> [Information shown]
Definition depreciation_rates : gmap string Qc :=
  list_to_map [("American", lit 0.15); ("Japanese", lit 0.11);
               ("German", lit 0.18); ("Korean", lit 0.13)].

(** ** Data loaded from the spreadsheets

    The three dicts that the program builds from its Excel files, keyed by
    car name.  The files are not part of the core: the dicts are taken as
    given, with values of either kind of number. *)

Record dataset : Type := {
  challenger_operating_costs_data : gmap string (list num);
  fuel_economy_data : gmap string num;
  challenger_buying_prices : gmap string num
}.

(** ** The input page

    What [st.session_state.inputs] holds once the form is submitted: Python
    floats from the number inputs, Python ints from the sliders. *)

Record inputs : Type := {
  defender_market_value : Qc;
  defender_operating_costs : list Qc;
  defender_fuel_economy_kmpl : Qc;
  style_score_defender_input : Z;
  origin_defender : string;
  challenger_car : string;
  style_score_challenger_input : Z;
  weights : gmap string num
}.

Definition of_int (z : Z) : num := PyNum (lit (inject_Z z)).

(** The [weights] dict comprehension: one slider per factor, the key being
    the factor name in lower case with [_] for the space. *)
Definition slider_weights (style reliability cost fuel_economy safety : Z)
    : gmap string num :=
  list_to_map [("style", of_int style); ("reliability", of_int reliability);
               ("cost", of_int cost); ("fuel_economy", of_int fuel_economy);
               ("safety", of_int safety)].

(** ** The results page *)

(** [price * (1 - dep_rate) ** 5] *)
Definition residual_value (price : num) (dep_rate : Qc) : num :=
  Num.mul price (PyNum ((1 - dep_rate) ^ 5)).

> [Exercise]
Set down exactly the line that holds "Record dataset : Type" and all lines after it to the end of the data.

> [Solution to this exercise]
Record dataset : Type := {
  challenger_operating_costs_data : gmap string (list num);
  fuel_economy_data : gmap string num;
  challenger_buying_prices : gmap string num
}.

(** ** The input page

    What [st.session_state.inputs] holds once the form is submitted: Python
    floats from the number inputs, Python ints from the sliders. *)

Record inputs : Type := {
  defender_market_value : Qc;
  defender_operating_costs : list Qc;
  defender_fuel_economy_kmpl : Qc;
  style_score_defender_input : Z;
  origin_defender : string;
  challenger_car : string;
  style_score_challenger_input : Z;
  weights : gmap string num
}.

Definition of_int (z : Z) : num := PyNum (lit (inject_Z z)).

(** The [weights] dict comprehension: one slider per factor, the key being
    the factor name in lower case with [_] for the space. *)
Definition slider_weights (style reliability cost fuel_economy safety : Z)
    : gmap string num :=
  list_to_map [("style", of_int style); ("reliability", of_int reliability);
               ("cost", of_int cost); ("fuel_economy", of_int fuel_economy);
               ("safety", of_int safety)].

(** ** The results page *)

(** [price * (1 - dep_rate) ** 5] *)
Definition residual_value (price : num) (dep_rate : Qc) : num :=
  Num.mul price (PyNum ((1 - dep_rate) ^ 5)).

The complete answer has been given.